Hypersensitivity: Fever, macular and vesicular rashes, angioedema and urticaria may occur, especially after topical use. Herxheimer-like reactions have occurred during therapy for typhoid fever.
Gray Syndrome: A toxic reaction which can occur in premature and newborn infants receiving large doses of chloramphenicol. It is characterized by abdominal distention, vomiting, blue-gray skin color, hypothermia, irregular breathing and cardiovascular collapse, followed by death in few hours or days. If chloramphenicol is stopped early after the onset of symptoms, the infant may recover completely (see Warnings and Precautions).
Local: Transient burning or stinging may occur upon instillation of ophthalmic preparations.
tag_OverdoseOverdose: Symptoms: Hypersensitivity reactions including anaphylaxis may occur. Nausea and vomiting may occur, particularly after oral ingestion. Metabolic acidosis may occur after acute or chronic ingestion and may precede the onset of hypotension, hypothermia and abdominal distention. Sustained high serum levels may be associated with many other adverse effects (see Warnings, Precautions and Adverse Effects).
Treatment: Management of anaphylaxis may require the use of antihistamines, epinephrine, oxygen supplementation, airway management and i.v. fluids, depending on the severity of the reaction.
In cases of recent oral ingestion, induction of emesis or administration of activated charcoal with or without a cathartic may be indicated in certain cases.
Dosage: Where possible, chloramphenicol should be administered orally.
Oral and I.V.: Adults: 50 mg/kg/day in divided doses at 6 hour intervals. Patients with infections due to moderately resistant organisms or CNS infections may require higher doses of up to 100 mg/kg/day to achieve therapeutic serum or CSF levels, but the dose should be decreased as soon as possible to 50 mg/kg daily. Adults with impairment of hepatic or renal function may have reduced ability to metabolize and excrete the drug. In instances of impaired metabolic processes, dosages should be adjusted appropriately (see Precautions).
Children: Dosage of 50 mg/kg/day divided at 6 hour intervals is effective against most susceptible organisms. Severe infections (e.g., septicemia or meningitis): up to 100 mg/kg/day divided at 6 or 12 hour intervals.
Children with impaired hepatic or renal function require dosage adjustment with serum level monitoring where possible.
Infants: Premature infants or full-term infants up to 2 weeks of age: 6.25 mg/kg every 6 hours. Full-term infants over 2 weeks of age: 12.5 mg/kg every 6 hours or 25 mg/kg every 12 hours. Appropriate dosing is extremely important in neonates with immature metabolic processes as severe toxicity such as gray syndrome may occur (see Warnings and Precautions).
I.M. administration is controversial because studies have reported varying serum levels.

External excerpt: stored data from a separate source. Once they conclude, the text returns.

(* ===== verification/EngineSafety.v ===== *)
(** * EngineSafety: what the supervision of the child guarantees, and where it stops

    Properties of every interleaving of EngineSupervisor.v, by invariants of [step]: the
    schedule of restarts, one child at a time, and the two ways in which the loop waits for
    ever. *)

From S2P Require Import Prelude Text EngineConfig EngineSupervisor.

#[local] Open Scope Z_scope.

Section safety.
Context (cfg : EngineConfig).

#[local] Arguments account : simpl never.
#[local] Arguments store_child : simpl never.
#[local] Arguments became_ready : simpl never.

(** ** Invariants *)

(** What every admitted event keeps, every run keeps. *)
Lemma exec_invariant (admitted : event → Prop) (P : sys → Prop) es s s' :
  (∀ e t t', admitted e → P t → step cfg e t = Some t' → P t') →
  Forall admitted es → P s → exec cfg es s = Some s' → P s'.
Proof.
  intros Hstep Hes. revert s. induction Hes as [|e es He _ IH]; intros s Hs Hx; cbn in Hx.
  - by simplify_eq.
  - apply bind_Some in Hx as (t & Ht & Hx). by eapply IH; [eapply Hstep|].
Qed.

(** The cases of a step, with the states destructed. *)
Ltac step_cases e s :=
  destruct s as [[child_ lock_ flag_ health_] [pc_ budget_ backoff_ ready_] shut_ clock_ log_];
  destruct e; cbn in *;
  unfold sup_step, wait_ready_step, call_shutdown, shut_step in *; cbn in *; intros; simplify_eq/=;
  repeat (case_match; simplify_eq/=); try done.

(** ** The schedule of restarts *)

(** The backoffs since the budget was last reset, the oldest first. *)
Fixpoint backoffs_since_reset (l : list act) : list Z :=
  match l with
  | [] | Reset :: _ => []
  | Backoff ms :: l' => backoffs_since_reset l' ++ [ms]
  | _ :: l' => backoffs_since_reset l'
  end.

(** The capped doubling. *)
Definition doubling (n : nat) : Z := Z.min (BACKOFF_INIT_MS * 2 ^ Z.of_nat n) BACKOFF_MAX_MS.

Lemma doubling_next n : Z.min (doubling n * 2) BACKOFF_MAX_MS = doubling (S n).
Proof.
  unfold doubling, BACKOFF_INIT_MS, BACKOFF_MAX_MS. rewrite Nat2Z.inj_succ, Z.pow_succ_r by lia. lia.
Qed.

(** Between the backoff and the end of the turn the variable still holds the backoff that
    was slept. *)
Definition mid_turn (p : sup_pc) : bool :=
  match p with
  | Sleeping _ | Spawning | Storing | Polling _ | Fetching _ | PollSleep _ _ => true
  | _ => false
  end.

Definition scheduled (s : sys) : Prop :=
  let l := backoffs_since_reset (log s) in
  l = doubling <$> seq 0 (length l)
  ∧ restart_budget (sup s) + Z.of_nat (length l) = restart_max cfg
  ∧ 0 ≤ restart_budget (sup s)
  ∧ (if mid_turn (pc (sup s))
     then ∃ n, length l = S n ∧ backoff_ms (sup s) = doubling n
     else match pc (sup s) with
          | Ended Escalated => restart_budget (sup s) = 0 ∧ health (shr s) = Unhealthy
          | Ended _ => True
          | _ => backoff_ms (sup s) = doubling (length l)
          end).

Lemma snoc_doubling l :
  l = doubling <$> seq 0 (length l) →
  l ++ [doubling (length l)] = doubling <$> seq 0 (length (l ++ [doubling (length l)])).
Proof. intros Hl. rewrite length_app, seq_app, fmap_app, <- Hl. done. Qed.

Lemma account_scheduled s : scheduled s → pc (sup s) = Exited → scheduled (account cfg s).
Proof.
  intros (Hl & Hb & Hpos & Hpc) E. rewrite E in Hpc. cbn in Hpc.
  unfold account, scheduled. cbn.
  destruct (uptime_stable cfg (clock s) (sup s)) eqn:Est; cbn; case_bool_decide as E0; cbn.
  - unfold restart_max in *. split_and!; try done; lia.
  - split_and!; [done|lia|unfold restart_max in *; lia|]. by exists 0%nat.
  - split_and!; done.
  - rewrite Hpc. split_and!; [by apply snoc_doubling|rewrite length_app; cbn; lia|lia|].
    exists (length (backoffs_since_reset (log s))). rewrite length_app. cbn. split; [lia|done].
Qed.

(** The end of a turn, ready or not: the backoff is doubled. *)
Lemma end_turn_scheduled h h' ready p b m r t now log_ :
  scheduled (mkSys h (mkLocals p b m r) t now log_) → mid_turn p = true →
  scheduled (mkSys h' (mkLocals Top b (Z.min (m * 2) BACKOFF_MAX_MS) ready) t now log_).
Proof.
  intros (H1 & H2 & H3 & H4) E. cbn in *. rewrite E in H4. destruct H4 as (n & Hn & ->).
  unfold scheduled. cbn. rewrite doubling_next, Hn. rewrite Hn in *. done.
Qed.

Lemma step_scheduled e s s' : scheduled s → step cfg e s = Some s' → scheduled s'.
Proof.
  step_cases e s.
  all: try (by apply account_scheduled); try (by eapply end_turn_scheduled).
  all: match goal with H : scheduled _ |- _ => destruct H as (? & ? & ? & ?) end; split_and!; try done.
  all: unfold store_child in *; cbn in *; repeat case_match; simplify_eq/=; try done.
Qed.

Lemma start_scheduled outcome p now : scheduled (supervise_start cfg outcome p now).
Proof.
  destruct outcome; unfold scheduled; cbn; split_and!; try done; unfold restart_max; lia.
Qed.

(** C16: the restarts follow the documented policy.  Whatever the child, the operating system
    and a shutdown do and in whatever order, the backoffs slept since the budget was last
    reset are exactly the capped doubling 500 ms, 1 s, 2 s, ... and at most
    [child_restart_max] of them; the supervisor escalates only when that many were used up,
    and then the engine is published as unhealthy. *)
Theorem restart_schedule_exact es outcome p now s
    (run : exec cfg es (supervise_start cfg outcome p now) = Some s) :
  let slept := backoffs_since_reset (log s) in
  slept = doubling <$> seq 0 (length slept)
  ∧ Z.of_nat (length slept) ≤ restart_max cfg
  ∧ (pc (sup s) = Ended Escalated →
     Z.of_nat (length slept) = restart_max cfg ∧ health (shr s) = Unhealthy).
Proof.
  assert (scheduled s) as (Hl & Hb & Hpos & Hpc).
  { eapply (exec_invariant (λ _, True)); [|by apply Forall_true|apply start_scheduled|exact run].
    intros e t t' _. apply step_scheduled. }
  split_and!; [done|lia|]. intros E. rewrite E in Hpc. cbn in Hpc. split; [lia|by destruct Hpc].
Qed.

(** ** One child at a time *)

(** [child.wait()] fails while the child runs. *)
Definition wait_fails_at (e : event) (s : sys) : Prop :=
  match e with
  | SupStep a => pc (sup s) = Waiting ∧ child (shr s) = Some Alive ∧ wait_err a = true
  | _ => False
  end.
#[local] Instance wait_fails_at_dec e s : Decision (wait_fails_at e s).
Proof. destruct e; apply _. Defined.

Definition no_live_child (s : sys) : Prop := child (shr s) = None ∨ child (shr s) = Some Reaped.

Definition between_children (p : sup_pc) : bool :=
  match p with Exited | Sleeping _ | Spawning | Storing | Ended Escalated => true | _ => false end.

Definition one_child (s : sys) : Prop :=
  (pc (sup s) = Waiting ↔ lock (shr s) = Some Supervisor)
  ∧ ((∃ until, shut s = Grace until) ↔ lock (shr s) = Some Shutdown)
  ∧ (between_children (pc (sup s)) = true → no_live_child s).

Lemma step_one_child e s s' : ¬ wait_fails_at e s → one_child s → step cfg e s = Some s' → one_child s'.
Proof.
  intros We (Hl & Hg & Hc) Hx. unfold one_child, no_live_child in *. revert We Hl Hg Hc Hx.
  step_cases e s.
  all: unfold wait_fails_at, account, store_child, became_ready in *; cbn in *; repeat case_match; cbn in *;
    naive_solver.
Qed.

(** A run from a state with one child at most keeps it so, or a [wait] failed in it. *)
Lemma exec_one_child es s0 s :
  one_child s0 → exec cfg es s0 = Some s →
  one_child s ∨ ∃ before e after s1, es = before ++ e :: after ∧ exec cfg before s0 = Some s1 ∧ wait_fails_at e s1.
Proof.
  revert s0. induction es as [|e es IH]; intros s0 H0 Hrun; [left; by simplify_eq/=|].
  destruct (decide (wait_fails_at e s0)) as [Hf|Hf]; [right; by exists [], e, es, s0|].
  cbn in Hrun. destruct (step cfg e s0) as [s1|] eqn:E1; [|done]. cbn in Hrun.
  destruct (IH s1) as [H|(before & e' & after & s2 & -> & H2 & H3)];
    [by eapply step_one_child|done|by left|].
  right. exists (e :: before), e', after, s2. cbn. by rewrite E1.
Qed.

Lemma start_one_child outcome p now : one_child (supervise_start cfg outcome p now).
Proof. destruct outcome; unfold one_child; cbn; naive_solver. Qed.

(** C15: never two children, unless [wait] fails.  Whatever the child, the operating system
    and a shutdown do and in whatever order: whenever the supervisor is about to start a
    process, has just started one, or has given up, the previous child was collected, so that
    a second model is never loaded beside a running one; the only exception is a run in which
    [child.wait()] itself failed while the child was running, which the loop takes for its
    end. *)
Theorem one_child_at_a_time es outcome p now s
    (run : exec cfg es (supervise_start cfg outcome p now) = Some s) :
  pc (sup s) = Spawning ∨ pc (sup s) = Storing ∨ pc (sup s) = Ended Escalated →
  no_live_child s
  ∨ ∃ before a after s1,
      es = before ++ SupStep a :: after
      ∧ exec cfg before (supervise_start cfg outcome p now) = Some s1
      ∧ pc (sup s1) = Waiting ∧ child (shr s1) = Some Alive ∧ wait_err a = true.
Proof.
  intros Hpc. destruct (exec_one_child _ _ _ (start_one_child outcome p now) run)
    as [(_ & _ & Hc)|(before & e & after & s1 & -> & H1 & Hf)].
  - left. destruct Hpc as [E|[E|E]]; apply Hc; by rewrite E.
  - right. destruct e as [| |a| |]; try done. by exists before, a, after, s1.
Qed.

(** ** Waiting for ever *)

(** The child does not die of itself, and [wait] does not fail. *)
Definition child_stays (e : event) : Prop :=
  match e with ChildDies => False | SupStep a => wait_err a = false | _ => True end.

Definition stuck (past : list act) (s : sys) : Prop :=
  pc (sup s) = Waiting ∧ lock (shr s) = Some Supervisor ∧ child (shr s) = Some Alive
  ∧ (shut s = Idle ∨ shut s = WantLock) ∧ log s = past.

Lemma step_stuck past e s s' : child_stays e → stuck past s → step cfg e s = Some s' → stuck past s'.
Proof.
  intros He (H1 & H2 & H3 & H4 & H5). unfold stuck. revert He H1 H2 H3 H4 H5.
  step_cases e s; naive_solver.
Qed.

(** The loop holds the mutex of the child for as long as the child lives.  From a state
    in which it waits for a live child, in every run in which the child does not die of
    itself: the loop stays where it is, whatever time passes (a child that missed its
    start-up deadline is not restarted), and a call of [shutdown] neither returns nor sends a
    signal. *)
Theorem live_child_blocks_shutdown es s s'
    (waiting : stuck (log s) s) (lives : Forall child_stays es) (run : exec cfg es s = Some s') :
  pc (sup s') = Waiting ∧ child (shr s') = Some Alive ∧ shut s' ≠ Returned ∧ log s' = log s.
Proof.
  assert (stuck (log s) s') as (H1 & _ & H3 & H4 & H5).
  { eapply (exec_invariant child_stays); [|done|exact waiting|exact run].
    intros e t t'. apply step_stuck. }
  split_and!; try done. by destruct H4 as [->| ->].
Qed.

(** No poll of [/health] succeeds, and nobody shuts the engine down. *)
Definition never_ready (e : event) : Prop :=
  match e with SupStep a => http_ok a = false | CallShutdown => False | _ => True end.

(** The child was once ready for long enough, and the log since [past] shows only first
    backoffs. *)
Definition forgiven (t : Z) (past : list act) (s : sys) : Prop :=
  last_ready_at (sup s) = Some t ∧ stable_ms cfg ≤ clock s - t
  ∧ pc (sup s) ≠ Ended Escalated
  ∧ ∃ since, log s = since ++ past ∧ Forall (λ a, match a with
                                                  | Backoff ms => ms = BACKOFF_INIT_MS
                                                  | Escalate => False
                                                  | _ => True
                                                  end) since.

Lemma forgiven_more t past s s' acts :
  forgiven t past s → last_ready_at (sup s') = last_ready_at (sup s) → clock s ≤ clock s' →
  pc (sup s') ≠ Ended Escalated → log s' = acts ++ log s →
  Forall (λ a, match a with Backoff ms => ms = BACKOFF_INIT_MS | Escalate => False | _ => True end) acts →
  forgiven t past s'.
Proof.
  intros (H1 & H2 & H3 & since & H4 & H5) E1 E2 E3 E4 Ha. unfold forgiven. rewrite E1, E4, H4.
  split_and!; [done|lia|done|]. exists (acts ++ since). by rewrite app_assoc, Forall_app.
Qed.

Lemma account_forgiven t past s :
  (1 ≤ restart_max cfg) → forgiven t past s → forgiven t past (account cfg s).
Proof.
  intros Hm H. pose proof H as (H1 & H2 & _). assert (uptime_stable cfg (clock s) (sup s) = true) as E.
  { unfold uptime_stable. rewrite H1. apply bool_decide_eq_true_2. lia. }
  unfold account. rewrite E. cbn. rewrite bool_decide_eq_false_2 by lia.
  eapply (forgiven_more _ _ s _ [Backoff BACKOFF_INIT_MS; Reset]); cbn; try done; try lia.
  by repeat constructor.
Qed.

#[local] Arguments forgiven : simpl never.

(** The cases of [step_forgiven]: the log grows by [acts]. *)
Ltac logged acts :=
  match goal with H : forgiven _ _ ?s0 |- _ =>
    eapply (forgiven_more _ _ s0 _ acts); [exact H|..]; cbn;
    first [done|lia|by repeat constructor|by destruct H as (_ & _ & ? & _)] end.

Lemma step_forgiven t past e s s' :
  (1 ≤ restart_max cfg) → never_ready e → forgiven t past s → step cfg e s = Some s' → forgiven t past s'.
Proof.
  intros Hm He H. revert He H. step_cases e s.
  all: try (by apply account_forgiven).
  all: unfold store_child; cbn; repeat case_match; simplify_eq/=.
  all: first [logged (@nil act)|logged [Spawn]|logged [SpawnFailed]|logged [Kill]|logged [Term]].
Qed.

(** A child that was once ready for long enough forgives every failure after.  The
    instant of the last readiness is never cleared: from a turn that starts at least
    [min_stable_uptime_secs] after it, as long as no restart becomes ready again, every
    failed restart resets the budget and the backoff, so the supervisor never escalates,
    however many restarts fail, and always waits the shortest time.  The documentation says
    that such restarts consume the budget, with a growing backoff. *)
Theorem stale_readiness_never_escalates es s s' t
    (enabled : 1 ≤ restart_max cfg)
    (ready_once : last_ready_at (sup s) = Some t) (long_enough : stable_ms cfg ≤ clock s - t)
    (running : pc (sup s) = Top) (failing : Forall never_ready es)
    (run : exec cfg es s = Some s') :
  pc (sup s') ≠ Ended Escalated
  ∧ ∃ since, log s' = since ++ log s ∧ ∀ ms, Backoff ms ∈ since → ms = BACKOFF_INIT_MS.
Proof.
  assert (forgiven t (log s) s') as (_ & _ & Hpc & since & Hl & Hs).
  { eapply (exec_invariant never_ready); [|done| |exact run].
    - intros e u u'. by apply step_forgiven.
    - split_and!; [done|done|by rewrite running|]. by exists []. }
  split; [done|]. exists since. split; [done|]. intros ms Hin.
  rewrite Forall_forall in Hs. by apply Hs in Hin.
Qed.
End safety.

Local: Ophthalmic: Preparations (e.g., a thin strip of ointment approximately 1 cm long or 1 drop of solution) may be applied in the conjunctival sac every 3 hours for the first 48 hours, at which time the dosing interval may be increased.
Otic: Instil 2 or 3 drops into the ear canal every 6 to 8 hours.
Topical: Cream may be applied to the skin 3 or 4 times daily.